[Collected data]
#####
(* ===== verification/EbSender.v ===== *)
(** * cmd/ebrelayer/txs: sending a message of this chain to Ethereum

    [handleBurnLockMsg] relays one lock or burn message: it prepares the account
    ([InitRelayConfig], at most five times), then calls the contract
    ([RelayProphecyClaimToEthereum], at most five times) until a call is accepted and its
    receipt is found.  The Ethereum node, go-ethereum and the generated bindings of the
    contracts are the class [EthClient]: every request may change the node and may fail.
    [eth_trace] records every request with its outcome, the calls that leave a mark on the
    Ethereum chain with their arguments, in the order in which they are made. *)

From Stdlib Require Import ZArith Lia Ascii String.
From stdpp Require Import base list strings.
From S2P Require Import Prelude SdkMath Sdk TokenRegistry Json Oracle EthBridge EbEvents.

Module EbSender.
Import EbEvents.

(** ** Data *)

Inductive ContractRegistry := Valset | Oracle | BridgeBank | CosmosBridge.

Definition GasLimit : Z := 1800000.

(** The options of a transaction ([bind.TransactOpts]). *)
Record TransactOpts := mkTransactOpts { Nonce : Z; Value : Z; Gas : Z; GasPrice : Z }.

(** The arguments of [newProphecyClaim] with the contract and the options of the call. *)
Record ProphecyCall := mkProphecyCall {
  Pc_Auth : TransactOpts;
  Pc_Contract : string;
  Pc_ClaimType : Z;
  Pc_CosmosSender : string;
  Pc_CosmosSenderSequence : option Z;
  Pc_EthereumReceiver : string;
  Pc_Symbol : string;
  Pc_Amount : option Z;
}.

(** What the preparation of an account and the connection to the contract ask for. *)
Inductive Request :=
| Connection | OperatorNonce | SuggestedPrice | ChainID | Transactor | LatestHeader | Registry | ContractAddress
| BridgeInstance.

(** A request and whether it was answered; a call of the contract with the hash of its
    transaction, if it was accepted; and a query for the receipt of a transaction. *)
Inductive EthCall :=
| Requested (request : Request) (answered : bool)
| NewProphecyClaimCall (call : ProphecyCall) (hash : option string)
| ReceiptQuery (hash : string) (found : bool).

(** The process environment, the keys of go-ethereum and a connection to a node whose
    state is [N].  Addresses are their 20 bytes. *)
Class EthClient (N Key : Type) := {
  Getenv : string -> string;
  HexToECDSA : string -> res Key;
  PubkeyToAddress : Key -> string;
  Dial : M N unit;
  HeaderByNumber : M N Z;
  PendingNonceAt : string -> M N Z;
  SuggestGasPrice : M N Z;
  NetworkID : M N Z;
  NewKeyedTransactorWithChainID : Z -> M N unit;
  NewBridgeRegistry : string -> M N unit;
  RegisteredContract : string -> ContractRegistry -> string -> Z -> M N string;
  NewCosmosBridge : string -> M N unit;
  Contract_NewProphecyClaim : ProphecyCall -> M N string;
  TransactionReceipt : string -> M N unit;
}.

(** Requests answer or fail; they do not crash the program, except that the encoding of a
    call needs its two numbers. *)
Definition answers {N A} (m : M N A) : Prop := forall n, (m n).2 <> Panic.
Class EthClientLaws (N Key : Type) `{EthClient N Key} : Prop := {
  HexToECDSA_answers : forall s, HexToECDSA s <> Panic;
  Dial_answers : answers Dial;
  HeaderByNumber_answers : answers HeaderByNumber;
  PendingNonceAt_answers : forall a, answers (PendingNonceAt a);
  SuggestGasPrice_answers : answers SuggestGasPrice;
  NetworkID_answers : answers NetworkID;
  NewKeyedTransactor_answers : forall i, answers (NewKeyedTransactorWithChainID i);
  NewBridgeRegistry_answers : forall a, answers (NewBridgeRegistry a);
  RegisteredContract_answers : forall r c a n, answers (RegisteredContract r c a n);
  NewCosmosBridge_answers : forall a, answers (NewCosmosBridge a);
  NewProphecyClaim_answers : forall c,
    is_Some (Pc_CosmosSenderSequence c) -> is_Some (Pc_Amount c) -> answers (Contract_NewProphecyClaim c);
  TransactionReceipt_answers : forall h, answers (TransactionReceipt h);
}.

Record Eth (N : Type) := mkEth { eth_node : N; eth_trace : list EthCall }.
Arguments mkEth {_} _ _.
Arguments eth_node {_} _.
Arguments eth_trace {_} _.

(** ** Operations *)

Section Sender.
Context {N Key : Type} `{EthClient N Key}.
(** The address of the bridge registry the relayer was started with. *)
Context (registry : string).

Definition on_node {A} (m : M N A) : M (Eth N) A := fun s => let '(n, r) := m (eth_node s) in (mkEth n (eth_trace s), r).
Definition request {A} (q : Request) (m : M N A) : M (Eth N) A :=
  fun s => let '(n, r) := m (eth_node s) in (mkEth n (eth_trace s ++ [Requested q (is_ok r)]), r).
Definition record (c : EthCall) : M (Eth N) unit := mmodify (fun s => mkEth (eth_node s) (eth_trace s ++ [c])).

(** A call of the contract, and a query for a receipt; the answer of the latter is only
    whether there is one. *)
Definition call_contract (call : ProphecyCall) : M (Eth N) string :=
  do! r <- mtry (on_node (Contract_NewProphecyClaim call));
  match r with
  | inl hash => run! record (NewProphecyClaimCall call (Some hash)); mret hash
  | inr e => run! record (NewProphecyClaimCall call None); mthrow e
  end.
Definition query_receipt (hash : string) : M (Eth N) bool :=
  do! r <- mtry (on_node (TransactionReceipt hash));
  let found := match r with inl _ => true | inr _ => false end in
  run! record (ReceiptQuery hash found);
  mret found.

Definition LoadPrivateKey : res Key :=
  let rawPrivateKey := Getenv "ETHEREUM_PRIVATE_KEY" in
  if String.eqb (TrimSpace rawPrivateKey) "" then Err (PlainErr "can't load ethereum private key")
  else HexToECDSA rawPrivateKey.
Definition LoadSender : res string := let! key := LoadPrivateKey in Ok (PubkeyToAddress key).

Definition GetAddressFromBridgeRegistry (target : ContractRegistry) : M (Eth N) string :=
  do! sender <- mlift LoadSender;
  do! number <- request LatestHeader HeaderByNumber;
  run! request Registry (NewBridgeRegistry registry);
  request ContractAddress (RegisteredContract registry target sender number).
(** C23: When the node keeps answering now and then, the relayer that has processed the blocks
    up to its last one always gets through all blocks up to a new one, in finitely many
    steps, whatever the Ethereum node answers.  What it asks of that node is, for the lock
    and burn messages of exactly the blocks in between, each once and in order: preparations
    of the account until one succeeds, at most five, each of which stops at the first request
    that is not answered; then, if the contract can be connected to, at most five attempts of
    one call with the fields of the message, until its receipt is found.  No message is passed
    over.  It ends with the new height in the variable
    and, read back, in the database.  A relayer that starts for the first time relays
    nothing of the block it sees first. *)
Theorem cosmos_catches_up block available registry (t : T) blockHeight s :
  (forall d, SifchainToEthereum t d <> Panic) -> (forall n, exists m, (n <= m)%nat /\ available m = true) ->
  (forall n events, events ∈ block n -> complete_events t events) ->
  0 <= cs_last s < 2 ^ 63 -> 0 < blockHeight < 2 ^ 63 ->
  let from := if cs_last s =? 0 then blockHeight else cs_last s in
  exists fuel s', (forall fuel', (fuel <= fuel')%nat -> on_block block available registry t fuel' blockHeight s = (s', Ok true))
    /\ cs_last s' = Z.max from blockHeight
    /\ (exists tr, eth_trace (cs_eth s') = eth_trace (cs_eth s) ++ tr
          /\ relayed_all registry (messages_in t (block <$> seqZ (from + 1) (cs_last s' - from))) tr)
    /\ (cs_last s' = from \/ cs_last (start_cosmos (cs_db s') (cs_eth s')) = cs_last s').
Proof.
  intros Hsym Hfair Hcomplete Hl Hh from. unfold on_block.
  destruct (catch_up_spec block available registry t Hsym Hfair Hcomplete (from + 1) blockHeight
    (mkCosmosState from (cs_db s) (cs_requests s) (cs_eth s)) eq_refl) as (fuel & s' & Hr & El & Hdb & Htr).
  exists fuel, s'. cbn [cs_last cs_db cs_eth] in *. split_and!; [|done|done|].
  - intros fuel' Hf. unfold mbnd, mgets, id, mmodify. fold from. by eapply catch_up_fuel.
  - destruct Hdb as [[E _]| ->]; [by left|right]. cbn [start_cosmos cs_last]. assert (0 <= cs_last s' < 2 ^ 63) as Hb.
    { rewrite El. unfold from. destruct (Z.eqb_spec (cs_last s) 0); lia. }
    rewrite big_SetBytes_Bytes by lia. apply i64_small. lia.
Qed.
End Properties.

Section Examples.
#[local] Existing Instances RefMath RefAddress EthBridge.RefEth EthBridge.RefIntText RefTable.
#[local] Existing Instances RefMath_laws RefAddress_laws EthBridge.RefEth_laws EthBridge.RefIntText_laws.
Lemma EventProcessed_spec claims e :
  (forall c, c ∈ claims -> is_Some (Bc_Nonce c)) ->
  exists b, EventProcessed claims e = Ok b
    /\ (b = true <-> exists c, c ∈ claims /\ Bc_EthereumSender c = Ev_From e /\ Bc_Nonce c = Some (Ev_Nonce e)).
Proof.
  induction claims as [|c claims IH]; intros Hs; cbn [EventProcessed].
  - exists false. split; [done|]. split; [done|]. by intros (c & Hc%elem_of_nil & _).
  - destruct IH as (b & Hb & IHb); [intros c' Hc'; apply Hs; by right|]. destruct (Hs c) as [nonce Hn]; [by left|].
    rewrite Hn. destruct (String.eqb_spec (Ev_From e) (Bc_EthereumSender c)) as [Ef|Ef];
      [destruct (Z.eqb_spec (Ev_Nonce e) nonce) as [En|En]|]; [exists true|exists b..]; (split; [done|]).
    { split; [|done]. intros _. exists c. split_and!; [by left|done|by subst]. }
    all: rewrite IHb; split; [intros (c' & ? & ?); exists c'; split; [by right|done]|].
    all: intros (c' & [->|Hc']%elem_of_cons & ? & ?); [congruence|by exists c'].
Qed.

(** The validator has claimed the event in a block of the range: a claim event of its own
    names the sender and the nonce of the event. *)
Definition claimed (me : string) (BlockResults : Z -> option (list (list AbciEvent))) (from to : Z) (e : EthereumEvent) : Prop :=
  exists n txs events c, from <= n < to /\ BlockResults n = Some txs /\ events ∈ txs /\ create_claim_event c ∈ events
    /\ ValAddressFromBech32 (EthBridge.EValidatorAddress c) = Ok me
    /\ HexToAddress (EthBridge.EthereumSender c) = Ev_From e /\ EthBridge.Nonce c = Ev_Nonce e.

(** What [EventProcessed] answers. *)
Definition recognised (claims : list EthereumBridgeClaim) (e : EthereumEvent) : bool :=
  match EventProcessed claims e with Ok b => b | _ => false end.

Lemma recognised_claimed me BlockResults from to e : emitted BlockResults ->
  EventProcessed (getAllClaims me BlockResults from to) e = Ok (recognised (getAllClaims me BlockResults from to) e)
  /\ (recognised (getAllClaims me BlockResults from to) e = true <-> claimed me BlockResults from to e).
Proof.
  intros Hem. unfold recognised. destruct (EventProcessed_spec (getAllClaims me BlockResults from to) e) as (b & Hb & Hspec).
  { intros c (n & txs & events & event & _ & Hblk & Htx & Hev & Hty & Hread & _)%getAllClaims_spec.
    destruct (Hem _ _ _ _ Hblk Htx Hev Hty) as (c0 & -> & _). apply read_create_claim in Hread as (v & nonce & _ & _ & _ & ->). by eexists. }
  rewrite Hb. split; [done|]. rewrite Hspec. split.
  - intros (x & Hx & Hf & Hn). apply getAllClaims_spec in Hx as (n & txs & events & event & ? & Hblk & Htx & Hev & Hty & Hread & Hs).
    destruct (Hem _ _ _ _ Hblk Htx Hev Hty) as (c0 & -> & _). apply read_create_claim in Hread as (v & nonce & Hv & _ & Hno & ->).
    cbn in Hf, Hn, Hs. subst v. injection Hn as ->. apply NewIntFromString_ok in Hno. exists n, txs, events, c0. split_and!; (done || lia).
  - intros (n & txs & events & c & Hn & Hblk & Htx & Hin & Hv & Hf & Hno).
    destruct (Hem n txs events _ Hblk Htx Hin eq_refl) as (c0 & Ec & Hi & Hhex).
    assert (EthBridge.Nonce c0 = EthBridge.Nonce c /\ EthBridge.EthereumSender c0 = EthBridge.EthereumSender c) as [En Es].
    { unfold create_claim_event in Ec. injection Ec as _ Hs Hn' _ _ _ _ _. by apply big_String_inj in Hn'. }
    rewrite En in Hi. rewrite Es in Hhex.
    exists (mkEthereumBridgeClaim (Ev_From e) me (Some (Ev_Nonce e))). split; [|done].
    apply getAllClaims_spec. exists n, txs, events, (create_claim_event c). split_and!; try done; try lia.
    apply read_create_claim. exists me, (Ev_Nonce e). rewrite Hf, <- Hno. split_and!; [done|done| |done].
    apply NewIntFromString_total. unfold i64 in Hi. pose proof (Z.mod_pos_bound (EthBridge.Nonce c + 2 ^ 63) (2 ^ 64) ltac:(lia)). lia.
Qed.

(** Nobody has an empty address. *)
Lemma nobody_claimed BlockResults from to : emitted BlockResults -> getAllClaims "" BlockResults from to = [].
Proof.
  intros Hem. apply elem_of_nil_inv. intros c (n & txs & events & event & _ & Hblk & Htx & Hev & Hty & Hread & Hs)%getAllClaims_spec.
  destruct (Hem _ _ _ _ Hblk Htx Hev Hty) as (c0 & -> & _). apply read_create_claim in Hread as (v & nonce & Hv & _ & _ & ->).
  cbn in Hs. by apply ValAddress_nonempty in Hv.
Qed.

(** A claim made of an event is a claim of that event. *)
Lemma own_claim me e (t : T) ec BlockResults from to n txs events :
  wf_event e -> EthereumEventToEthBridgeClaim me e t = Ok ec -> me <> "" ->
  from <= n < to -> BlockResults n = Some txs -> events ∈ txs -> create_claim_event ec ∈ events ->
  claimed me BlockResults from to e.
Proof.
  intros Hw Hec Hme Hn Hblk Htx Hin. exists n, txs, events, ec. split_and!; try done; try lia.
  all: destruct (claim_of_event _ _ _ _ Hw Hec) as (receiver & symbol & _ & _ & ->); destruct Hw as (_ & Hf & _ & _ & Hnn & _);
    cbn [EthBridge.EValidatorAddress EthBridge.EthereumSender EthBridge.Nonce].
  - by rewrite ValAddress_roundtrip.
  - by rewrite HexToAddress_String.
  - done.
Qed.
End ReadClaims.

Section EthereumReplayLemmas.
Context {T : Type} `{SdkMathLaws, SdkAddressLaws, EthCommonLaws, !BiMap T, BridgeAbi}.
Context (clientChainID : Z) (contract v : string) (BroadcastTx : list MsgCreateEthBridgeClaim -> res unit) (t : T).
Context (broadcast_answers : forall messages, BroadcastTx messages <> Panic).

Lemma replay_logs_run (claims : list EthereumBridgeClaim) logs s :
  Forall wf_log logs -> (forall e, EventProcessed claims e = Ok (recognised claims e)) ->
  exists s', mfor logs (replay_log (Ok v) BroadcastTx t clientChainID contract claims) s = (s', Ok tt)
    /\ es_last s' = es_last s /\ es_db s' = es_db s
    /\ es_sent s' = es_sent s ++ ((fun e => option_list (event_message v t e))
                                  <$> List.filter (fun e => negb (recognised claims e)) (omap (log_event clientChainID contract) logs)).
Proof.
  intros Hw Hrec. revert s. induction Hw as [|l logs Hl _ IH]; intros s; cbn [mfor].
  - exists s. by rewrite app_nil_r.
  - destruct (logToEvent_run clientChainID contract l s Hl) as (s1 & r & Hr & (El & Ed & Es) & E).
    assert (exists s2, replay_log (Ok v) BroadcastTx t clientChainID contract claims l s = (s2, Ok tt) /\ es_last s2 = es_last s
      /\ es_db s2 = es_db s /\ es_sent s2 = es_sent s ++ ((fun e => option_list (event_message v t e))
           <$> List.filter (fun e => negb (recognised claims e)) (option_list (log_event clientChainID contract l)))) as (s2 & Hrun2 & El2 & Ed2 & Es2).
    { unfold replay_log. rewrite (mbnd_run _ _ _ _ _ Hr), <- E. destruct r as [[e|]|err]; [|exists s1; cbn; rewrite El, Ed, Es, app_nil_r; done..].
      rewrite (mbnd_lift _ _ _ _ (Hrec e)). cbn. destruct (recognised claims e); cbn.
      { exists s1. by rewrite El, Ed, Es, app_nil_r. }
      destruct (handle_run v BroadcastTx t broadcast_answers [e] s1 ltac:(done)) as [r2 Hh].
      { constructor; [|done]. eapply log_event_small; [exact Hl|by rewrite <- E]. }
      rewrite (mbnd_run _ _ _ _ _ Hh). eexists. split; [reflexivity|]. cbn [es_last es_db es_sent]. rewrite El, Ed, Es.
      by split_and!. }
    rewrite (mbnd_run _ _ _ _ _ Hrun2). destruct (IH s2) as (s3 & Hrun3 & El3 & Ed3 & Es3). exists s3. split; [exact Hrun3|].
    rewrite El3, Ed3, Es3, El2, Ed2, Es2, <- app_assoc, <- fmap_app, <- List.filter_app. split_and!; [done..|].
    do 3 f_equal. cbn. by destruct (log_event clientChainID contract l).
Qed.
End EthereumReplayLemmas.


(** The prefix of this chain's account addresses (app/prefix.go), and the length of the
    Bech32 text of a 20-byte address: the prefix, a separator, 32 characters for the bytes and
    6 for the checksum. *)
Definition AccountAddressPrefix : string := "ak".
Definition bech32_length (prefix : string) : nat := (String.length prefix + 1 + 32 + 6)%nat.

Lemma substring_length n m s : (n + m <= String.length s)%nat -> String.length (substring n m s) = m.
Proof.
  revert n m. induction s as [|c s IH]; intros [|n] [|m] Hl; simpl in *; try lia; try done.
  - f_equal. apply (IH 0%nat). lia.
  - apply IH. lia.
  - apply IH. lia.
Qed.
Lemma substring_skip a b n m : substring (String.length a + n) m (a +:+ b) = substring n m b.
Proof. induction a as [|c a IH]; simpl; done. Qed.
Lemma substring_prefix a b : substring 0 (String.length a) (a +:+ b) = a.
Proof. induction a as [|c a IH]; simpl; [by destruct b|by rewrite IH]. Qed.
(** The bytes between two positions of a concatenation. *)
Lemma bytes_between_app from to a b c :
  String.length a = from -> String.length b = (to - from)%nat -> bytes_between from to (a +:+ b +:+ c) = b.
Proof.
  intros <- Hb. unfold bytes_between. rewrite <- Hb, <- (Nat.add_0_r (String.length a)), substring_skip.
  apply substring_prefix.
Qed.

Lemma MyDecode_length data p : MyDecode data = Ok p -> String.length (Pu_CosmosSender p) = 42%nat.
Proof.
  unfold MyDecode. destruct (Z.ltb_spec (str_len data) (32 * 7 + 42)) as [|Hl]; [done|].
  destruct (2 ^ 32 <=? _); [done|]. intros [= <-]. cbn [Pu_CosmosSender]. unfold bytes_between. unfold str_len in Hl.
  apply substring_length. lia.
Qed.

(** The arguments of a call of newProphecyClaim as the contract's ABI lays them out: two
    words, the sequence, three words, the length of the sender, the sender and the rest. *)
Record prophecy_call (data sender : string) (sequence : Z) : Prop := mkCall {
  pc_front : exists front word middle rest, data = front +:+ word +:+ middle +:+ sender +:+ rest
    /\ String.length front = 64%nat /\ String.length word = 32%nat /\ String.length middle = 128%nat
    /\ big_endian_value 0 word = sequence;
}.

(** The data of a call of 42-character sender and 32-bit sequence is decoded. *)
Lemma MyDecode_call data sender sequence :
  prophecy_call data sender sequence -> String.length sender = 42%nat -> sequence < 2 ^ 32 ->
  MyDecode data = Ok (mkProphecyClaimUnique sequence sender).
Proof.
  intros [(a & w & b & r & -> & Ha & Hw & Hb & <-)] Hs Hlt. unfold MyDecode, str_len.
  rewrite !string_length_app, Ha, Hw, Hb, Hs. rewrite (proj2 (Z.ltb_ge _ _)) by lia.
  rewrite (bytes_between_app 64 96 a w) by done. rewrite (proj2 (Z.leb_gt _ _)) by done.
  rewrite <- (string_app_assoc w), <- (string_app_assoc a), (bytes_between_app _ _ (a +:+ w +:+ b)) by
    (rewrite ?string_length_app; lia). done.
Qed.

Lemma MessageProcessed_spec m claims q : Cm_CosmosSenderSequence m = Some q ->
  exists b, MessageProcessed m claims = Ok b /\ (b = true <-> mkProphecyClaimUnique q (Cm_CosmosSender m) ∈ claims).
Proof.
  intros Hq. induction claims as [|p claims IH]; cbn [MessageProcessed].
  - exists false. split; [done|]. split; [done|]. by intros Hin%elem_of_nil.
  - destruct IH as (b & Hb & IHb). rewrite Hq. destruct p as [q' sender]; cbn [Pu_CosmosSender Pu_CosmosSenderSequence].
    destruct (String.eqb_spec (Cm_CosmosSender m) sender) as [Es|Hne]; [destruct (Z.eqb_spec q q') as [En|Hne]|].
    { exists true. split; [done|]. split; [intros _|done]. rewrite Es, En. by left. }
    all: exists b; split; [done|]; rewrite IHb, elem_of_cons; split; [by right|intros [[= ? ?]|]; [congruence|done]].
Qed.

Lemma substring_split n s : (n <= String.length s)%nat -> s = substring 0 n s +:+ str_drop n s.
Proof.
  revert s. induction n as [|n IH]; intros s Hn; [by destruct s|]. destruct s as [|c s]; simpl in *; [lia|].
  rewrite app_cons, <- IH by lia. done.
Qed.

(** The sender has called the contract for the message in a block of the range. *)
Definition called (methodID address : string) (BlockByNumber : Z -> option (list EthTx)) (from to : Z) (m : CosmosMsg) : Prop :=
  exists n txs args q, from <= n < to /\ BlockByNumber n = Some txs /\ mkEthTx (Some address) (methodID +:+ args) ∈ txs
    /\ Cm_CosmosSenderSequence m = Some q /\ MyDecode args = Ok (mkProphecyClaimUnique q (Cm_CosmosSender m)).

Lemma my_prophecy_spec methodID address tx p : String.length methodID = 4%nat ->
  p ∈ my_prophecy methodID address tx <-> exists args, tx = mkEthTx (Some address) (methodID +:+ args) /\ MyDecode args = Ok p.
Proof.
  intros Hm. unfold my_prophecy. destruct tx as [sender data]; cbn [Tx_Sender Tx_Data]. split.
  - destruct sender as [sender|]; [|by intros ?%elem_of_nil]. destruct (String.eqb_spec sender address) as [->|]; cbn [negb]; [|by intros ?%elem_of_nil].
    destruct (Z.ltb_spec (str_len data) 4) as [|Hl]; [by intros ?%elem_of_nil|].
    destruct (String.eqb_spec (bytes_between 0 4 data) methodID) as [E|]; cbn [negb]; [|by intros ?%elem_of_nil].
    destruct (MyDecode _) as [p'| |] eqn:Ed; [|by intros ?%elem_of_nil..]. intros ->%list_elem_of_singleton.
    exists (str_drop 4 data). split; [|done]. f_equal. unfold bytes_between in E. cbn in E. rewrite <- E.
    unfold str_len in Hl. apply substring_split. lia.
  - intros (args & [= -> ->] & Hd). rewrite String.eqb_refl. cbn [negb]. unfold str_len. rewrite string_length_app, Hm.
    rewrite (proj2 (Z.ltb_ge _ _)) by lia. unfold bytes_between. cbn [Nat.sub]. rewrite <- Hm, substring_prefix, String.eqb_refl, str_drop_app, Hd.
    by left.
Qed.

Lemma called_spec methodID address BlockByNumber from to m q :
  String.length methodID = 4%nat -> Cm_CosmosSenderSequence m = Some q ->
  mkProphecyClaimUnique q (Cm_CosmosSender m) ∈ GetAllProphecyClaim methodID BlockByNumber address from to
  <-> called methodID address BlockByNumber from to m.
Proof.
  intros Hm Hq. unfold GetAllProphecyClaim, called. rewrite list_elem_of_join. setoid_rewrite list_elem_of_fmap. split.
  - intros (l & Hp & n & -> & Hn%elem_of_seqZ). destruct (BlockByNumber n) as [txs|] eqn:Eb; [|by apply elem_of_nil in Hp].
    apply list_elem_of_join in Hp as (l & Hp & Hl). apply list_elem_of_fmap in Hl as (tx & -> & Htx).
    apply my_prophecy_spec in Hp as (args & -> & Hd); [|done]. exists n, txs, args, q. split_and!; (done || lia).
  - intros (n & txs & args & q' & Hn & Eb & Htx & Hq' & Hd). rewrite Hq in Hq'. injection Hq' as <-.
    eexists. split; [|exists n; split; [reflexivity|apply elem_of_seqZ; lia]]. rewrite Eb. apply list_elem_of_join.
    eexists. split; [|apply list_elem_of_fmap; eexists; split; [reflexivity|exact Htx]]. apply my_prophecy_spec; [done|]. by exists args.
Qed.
#####
» TASK TO COMPLETE
Give back exactly the lines above, from the line containing "String.length a = from" through the line containing "(** The arguments of a", with both end lines and nothing more.

» RESULT
  String.length a = from -> String.length b = (to - from)%nat -> bytes_between from to (a +:+ b +:+ c) = b.
Proof.
  intros <- Hb. unfold bytes_between. rewrite <- Hb, <- (Nat.add_0_r (String.length a)), substring_skip.
  apply substring_prefix.
Qed.

Lemma MyDecode_length data p : MyDecode data = Ok p -> String.length (Pu_CosmosSender p) = 42%nat.
Proof.
  unfold MyDecode. destruct (Z.ltb_spec (str_len data) (32 * 7 + 42)) as [|Hl]; [done|].
  destruct (2 ^ 32 <=? _); [done|]. intros [= <-]. cbn [Pu_CosmosSender]. unfold bytes_between. unfold str_len in Hl.
  apply substring_length. lia.
Qed.

(** The arguments of a call of newProphecyClaim as the contract's ABI lays them out: two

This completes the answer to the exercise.